═══ Records shown

Lemma formatInValue_literal (v : Value) (text : string) :
  formatInValue v = Ok text -> isLiteralOf v text.
Proof.
  destruct v as [|s|n|b|d]; cbn [formatInValue isLiteralOf]; intros H.
  - injection H as <-. reflexivity.
  - destruct (isGuid s); injection H as <-; [reflexivity|].
    exists (replaceQuotes s). split; [reflexivity|].
    split; [apply allPaired_replaceQuotes|].
    split; [apply countPairs_replaceQuotes | apply unescape_replaceQuotes].
  - injection H as <-. reflexivity.
  - injection H as <-. destruct b; reflexivity.
  - unfold callToISOString in H.
    destruct (toISOString d); [injection H as <-; reflexivity | discriminate H].
Qed.

Lemma mapM_formatInValue (values : list Value) :
  (forall d, In (VDate d) values -> toISOString d <> None) ->
  exists texts : list string,
    mapM formatInValue values = Ok texts /\ Forall2 isLiteralOf values texts.
Proof.
  induction values as [|v rest IH]; intros Hvalid.
  - exists []. split; [reflexivity | constructor].
  - destruct IH as (texts & Hrest & Hliterals).
    { intros d Hin. apply Hvalid. right. exact Hin. }
    assert (Hv : exists text, formatInValue v = Ok text).
    { destruct v as [|s|n|b|d]; cbn [formatInValue]; try (eexists; reflexivity).
      - destruct (isGuid s); eexists; reflexivity.
      - unfold callToISOString.
        destruct (toISOString d) eqn:Ed; [eexists; reflexivity|].
        exfalso. apply (Hvalid d); [left; reflexivity | exact Ed]. }
    destruct Hv as [text Hv]. exists (text :: texts). split.
    + cbn [mapM]. rewrite Hv, Hrest. reflexivity.
    + constructor; [apply formatInValue_literal, Hv | exact Hliterals].
Qed.

(** C6 (as amended). A Membership node with field [f] and literals
    [v1..vn], none of them an invalid Date, renders as [f in (t1, t2, ...)]
    by default and as [(f eq t1 or f eq t2 or ...)] in legacy mode, over the
    same texts [t1..tn] in both modes.  Each text is the literal of its
    value: a string in single quotes with its apostrophes doubled, a string
    of the GUID pattern bare, a number or boolean raw, a Date as its ISO
    timestamp, [null] as [null]. *)
Theorem membership_renders_in_both_modes (f : string) (values : list Value) :
  (forall d, In (VDate d) values -> toISOString d <> None) ->
  exists texts : list string,
    Forall2 isLiteralOf values texts
    /\ forall context : FilterRenderContext,
         visitInFilter context f values
         = Ok (if truthy (legacyInOperator context)
               then "(" ++ join " or " (map (fun text => f ++ " eq " ++ text) texts)
                    ++ ")"
               else f ++ " in (" ++ join ", " texts ++ ")").
Proof.
  intros Hvalid.
  destruct (mapM_formatInValue values Hvalid) as (texts & Hmap & Hliterals).
  exists texts. split; [exact Hliterals|].
  intros context. unfold visitInFilter. rewrite Hmap. cbn [bind].
  destruct (truthy (legacyInOperator context)); reflexivity.
Qed.

(** ** Lambda parameters *)











(** ** Escaping of string values *)

Lemma validateOperator_string_eq (s : string) :
  validateOperator (getValueType (VString s)) "eq" = Ok tt.
Proof. cbn [getValueType]. destruct (isGuid s); reflexivity. Qed.

Lemma getValueType_string_known (s : string) :
  String.eqb (getValueType (VString s)) "unknown" = false.
Proof. cbn [getValueType]. destruct (isGuid s); reflexivity. Qed.

(** C8 (as amended). Escaping is total.  For every string [s], an [eq]
    Comparison with value [s] escapes [s] (under [ignoreCase], [s] in lower
    case) by doubling its apostrophes: the escaped text has as many doubled
    apostrophes as the string has apostrophes, no apostrophe in it stands
    alone, and undoing the doubling gives the string back.  Without a
    function descriptor, and with one that is not a string predicate, the
    rendering ends in [ eq ] and the escaped text, in single quotes unless
    [removeQuotes] is set and bare when it is; with a string predicate the
    rendering is the function call and the value is not written.  A string
    argument of a function is written by [formatValue] in single quotes with
    the same doubling. *)
Theorem string_escaping_is_total (filter : BasicFilter) (s : string) :
  value filter = VString s ->
  operator filter = "eq" ->
  exists escaped : string,
    allPaired escaped = true
    /\ countPairs escaped
       = countChar apostrophe
           (if truthy (ignoreCase filter) then toLowerCase s else s)
    /\ unescape escaped
       = (if truthy (ignoreCase filter) then toLowerCase s else s)
    /\ (function filter = None ->
        visitBasicFilter filter
        = Ok (getTransformedField filter ++ " eq "
              ++ (if truthy (removeQuotes filter) then escaped
                  else "'" ++ escaped ++ "'")))
    /\ (forall func,
           function filter = Some func ->
           arrayIncludes booleanPredicates (functionType func) = false ->
           visitBasicFilter filter
           = (leftSide <- processFunction func
                            (if truthy (ignoreCase filter)
                             then "tolower(" ++ field filter ++ ")"
                             else field filter) ;;
              Ok (leftSide ++ " eq "
                  ++ (if truthy (removeQuotes filter) then escaped
                      else "'" ++ escaped ++ "'"))))
    /\ (forall func,
           function filter = Some func ->
           arrayIncludes booleanPredicates (functionType func) = true ->
           visitBasicFilter filter
           = processFunction func
               (if truthy (ignoreCase filter)
                then "tolower(" ++ field filter ++ ")"
                else field filter))
    /\ (forall argument,
           exists body : string,
             formatValue (Literal (VString argument)) = Ok ("'" ++ body ++ "'")
             /\ allPaired body = true
             /\ countPairs body = countChar apostrophe argument
             /\ unescape body = argument).
Proof.
  intros Hv Ho.
  exists (replaceQuotes (if truthy (ignoreCase filter) then toLowerCase s else s)).
  split; [apply allPaired_replaceQuotes|].
  split; [apply countPairs_replaceQuotes|].
  split; [apply unescape_replaceQuotes|].
  assert (Hvisit :
            visitBasicFilter filter
            = match function filter with
              | Some func =>
                  if arrayIncludes booleanPredicates (functionType func)
                  then processFunction func
                         (if truthy (ignoreCase filter)
                          then "tolower(" ++ field filter ++ ")"
                          else field filter)
                  else
                    leftSide <- processFunction func
                                  (if truthy (ignoreCase filter)
                                   then "tolower(" ++ field filter ++ ")"
                                   else field filter) ;;
                    Ok (leftSide ++ " eq "
                        ++ (if truthy (removeQuotes filter)
                            then replaceQuotes
                                   (if truthy (ignoreCase filter)
                                    then toLowerCase s else s)
                            else "'" ++ replaceQuotes
                                          (if truthy (ignoreCase filter)
                                           then toLowerCase s else s) ++ "'"))
              | None =>
                  Ok (getTransformedField filter ++ " eq "
                      ++ (if truthy (removeQuotes filter)
                          then replaceQuotes
                                 (if truthy (ignoreCase filter)
                                  then toLowerCase s else s)
                          else "'" ++ replaceQuotes
                                        (if truthy (ignoreCase filter)
                                         then toLowerCase s else s) ++ "'"))
              end).
  { unfold visitBasicFilter. rewrite Hv, Ho.
    rewrite getValueType_string_known, validateOperator_string_eq.
    reflexivity. }
  split; [|split; [|split]].
  - intros Hf. rewrite Hvisit, Hf. reflexivity.
  - intros func Hf Hp. rewrite Hvisit, Hf, Hp. reflexivity.
  - intros func Hf Hp. rewrite Hvisit, Hf, Hp. reflexivity.
  - intros argument. exists (replaceQuotes argument).
    split; [reflexivity|].
    split; [apply allPaired_replaceQuotes|].
    split; [apply countPairs_replaceQuotes | apply unescape_replaceQuotes].
Qed.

══════

▶ [Work instructions]
Beginning at the first line above, repeat exactly until the line containing "Lemma mapM_formatInValue (values", which is included.

▶ [Answer to this problem]
Lemma formatInValue_literal (v : Value) (text : string) :
  formatInValue v = Ok text -> isLiteralOf v text.
Proof.
  destruct v as [|s|n|b|d]; cbn [formatInValue isLiteralOf]; intros H.
  - injection H as <-. reflexivity.
  - destruct (isGuid s); injection H as <-; [reflexivity|].
    exists (replaceQuotes s). split; [reflexivity|].
    split; [apply allPaired_replaceQuotes|].
    split; [apply countPairs_replaceQuotes | apply unescape_replaceQuotes].
  - injection H as <-. reflexivity.
  - injection H as <-. destruct b; reflexivity.
  - unfold callToISOString in H.
    destruct (toISOString d); [injection H as <-; reflexivity | discriminate H].
Qed.

Lemma mapM_formatInValue (values : list Value) :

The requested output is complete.